What Goes Round Comes Round, Merkel and Sarkozy Operating With Short Fuse

By Grant de Graf

About two years ago, at the height of the economic headwinds that were sweeping the U.S., the Standard & Poor's credit rating agency came under heavy fire. The company was accused of being lax in its attitude towards risk assessment. Earlier today, the S&P rating agency issued a warning: it was reviewing a possible downgrade for 15 of the 17 Euro-zone nations. "Snooze and you will loose," is the talk that is being vented in banking circles. Apparently much of Europe has responded in rage. In retrospect, should anyone be surprised?

Merkel and Sarkozy are seeking ways to strengthen fiscal discipline within the EU, through changes in the EU treaty that provide for punitive sanctions against those nations that violate certain expenditure targets. Timothy Geithner is reported to be on a flight to Europe, to lend his assistance to resolving the crisis. It appears as though a strong measure of commitment to resolving the challenge, is being implemented.

The Odd Couple

The initiatives that Merkel and Sarkozy are pursuing are aimed at bringing into line fiscal policy with monetary policy, an incongruousness for which the EU has been long criticized. However, the issues are not just constrained to containing government spending. They also extend to taxation. Ultimately, Germany and France will need to pay for the inefficiencies of lagging nations and PIIGS. And perhaps that is the way it should be, as these stronger nations are the real beneficiaries of the Euro. But let it be said, that the advantage they enjoy is derived from the Euro, and the favorable exchange rate at which they can bring their goods to market. And therein lies the inefficiency. Because really for Germany and France, the Euro should be much stronger. If it were not for the inadequacies of PIIGS it would be. The constrained value of the Euro affords Germany and France a considerable price advantage. Conversely, the weaker nations compete at a significant disadvantage.

Recently, Tony Blair was interviewed by the WSJ regarding the future of the Euro. See "An Encounter With a Diplomat in New York." He made the point that although the political arguments for a united Europe and the Euro are significantly compelling, the economics still need to work. The inefficiency of the Euro, the skewed advantage that it affords some nations at the expense of others, was effectively the point to which he was referring. In its current state, the Euro is fundamentally flawed. That doesn't mean that it cannot be rectified. It can. But it will mean that some significant changes need to occur. The current track which its leaders are pursuing is misdirected, as it does not address the fundamental flaws of the Euro.

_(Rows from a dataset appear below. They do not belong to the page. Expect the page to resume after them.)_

(* ===== verification/FindingTheorems.v ===== *)
(** * Runs in which the code departs from its documentation

    Concrete runs of the process, over the instances of [MemStore], in which calls
    that overlap end in a way that the comments of the code exclude. *)
From S2P Require Import Prelude Bytes Error Monad Keys Job Store Stats LeaseRegistry.
From S2P Require Import TimeBound ClaimCursor Completion Txn Stage StoreInv Sound Core.
From S2P Require Import QueueCore Control Effects Claim Settle Enqueue.
From S2P Require Import Sweeps InboxEntry Queue CoreInv StagedOps View OpsOk CallsOk.
From S2P Require Import Finishes Linear Outcomes Process MemStore RunError.
From S2P Require Import RunKeys RunRecords StepEffects Runs RunCalls StepWorker Commands.
From S2P Require Import RunSweeps MemRuns.

(** The state of the record of a job, as the view reads it. *)
Definition seen_status (jid : string) (c : Core) : option JobStatus :=
  match (view_get_job jid (alone c)).1 with Ok (Some j) => Some (status j) | _ => None end.

(** A process with one pending job, and with that job claimed. *)
Definition one_job : Core := after [run_enqueue "now" "a"].
Definition one_claim : Claim := the_claim "a" one_job.




(** A wait reports a job that was there when it began as not found: when the
    settlement's transaction deletes the record after the registration and before
    the read, and the outcome is delivered after the read. *)
Theorem a_wait_misses_an_undelivered_outcome :
  let c := the_core "a" one_job in
  let commit c := core (settle_txn one_claim (mkPreparedEffects [] None [] ∅ [] [] ∅)
                          (λ _ _, EndDone false) (alone c)).2 in
  seen_status "a" c = Some Claimed ∧
  (completion "a" (mkWorld c [commit])).1 = Ok (Settled WaitNotFound).
Proof. cbv zeta. split; vm_compute; reflexivity. Qed.

(** The record of a claim has its run time when the claim by id took a
    scheduled job, and none when the job was pending. *)
Theorem a_claim_of_a_scheduled_job_keeps_its_run_time :
  let scheduled := after [MemStore.run_at "now" "s" 2000000 false] in
  seen_status "s" scheduled = Some Scheduled ∧
  Job.run_at (job (the_claim "s" scheduled)) = Some 2000000%Z ∧
  status (job (the_claim "s" scheduled)) = Claimed ∧
  Job.run_at (job one_claim) = None.
Proof. cbv zeta. split_and!; vm_compute; reflexivity. Qed.

(** ** Runs of the runtime that depart from its documentation

    Concrete runs, over the instances of [MemRuns], of submissions that overlap and of
    a terminal hook. *)

#[local] Open Scope string_scope.





(** A runtime whose terminal hook deletes the user key [1]. *)
#[local] Instance hook_runtime : Runtime.
Proof.
  refine {| queue_name := "kept"; memo_sweep := None; group_sweep := None; step_output_replay := false;
    terminal_hook := Some (λ _, [OpDelete [1%Z]]); memo_prefix := "memos"; queue_error_text _ := "queue error";
    object_error_text _ := "object error"; duration_debug _ := "duration"; lossy_text _ := "text" |}; done.
Defined.



(** ** Commands *)

(** The two environments: without offloading, and one that offloads the payloads above
    one byte. *)
Definition offloading (t : option nat) : Env := {|
  clock_now n := (1000000 + 1000 * Z.of_nat n)%Z;
  ulid_new n := Z.of_nat n;
  ulid_generate n at' := Z.of_nat n;
  ulid_string u := pretty.pretty u;
  configs := mkConfigs config_default ∅;
  payload_store := mkPayloadStore "payloads" t;
|}.

#[local] Instance offloading_ulid_text t : UlidText (EN := offloading t) :=
  @Build_UlidText (offloading t) (@ulid_of_text mem_env mem_ulid_text)
    (@ulid_of_text_string mem_env mem_ulid_text) (@ulid_text_id mem_env mem_ulid_text).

Although the attempt by the EU's leaders to bring fiscal policy in line with monetary policy, is a move aimed at addressing a specific weakness of the union, it falls short of addressing a more fundamental issue and fails to deal with the attribution of taxation policies. While it may be conceivably possible and even equitable, for Germany and France to pay for the inadequacies of PIIG, the electorate of those stronger nations will never buy into such an arrangement. Politically, that means that Merkel and Sarkozy are operating under a very short fuse.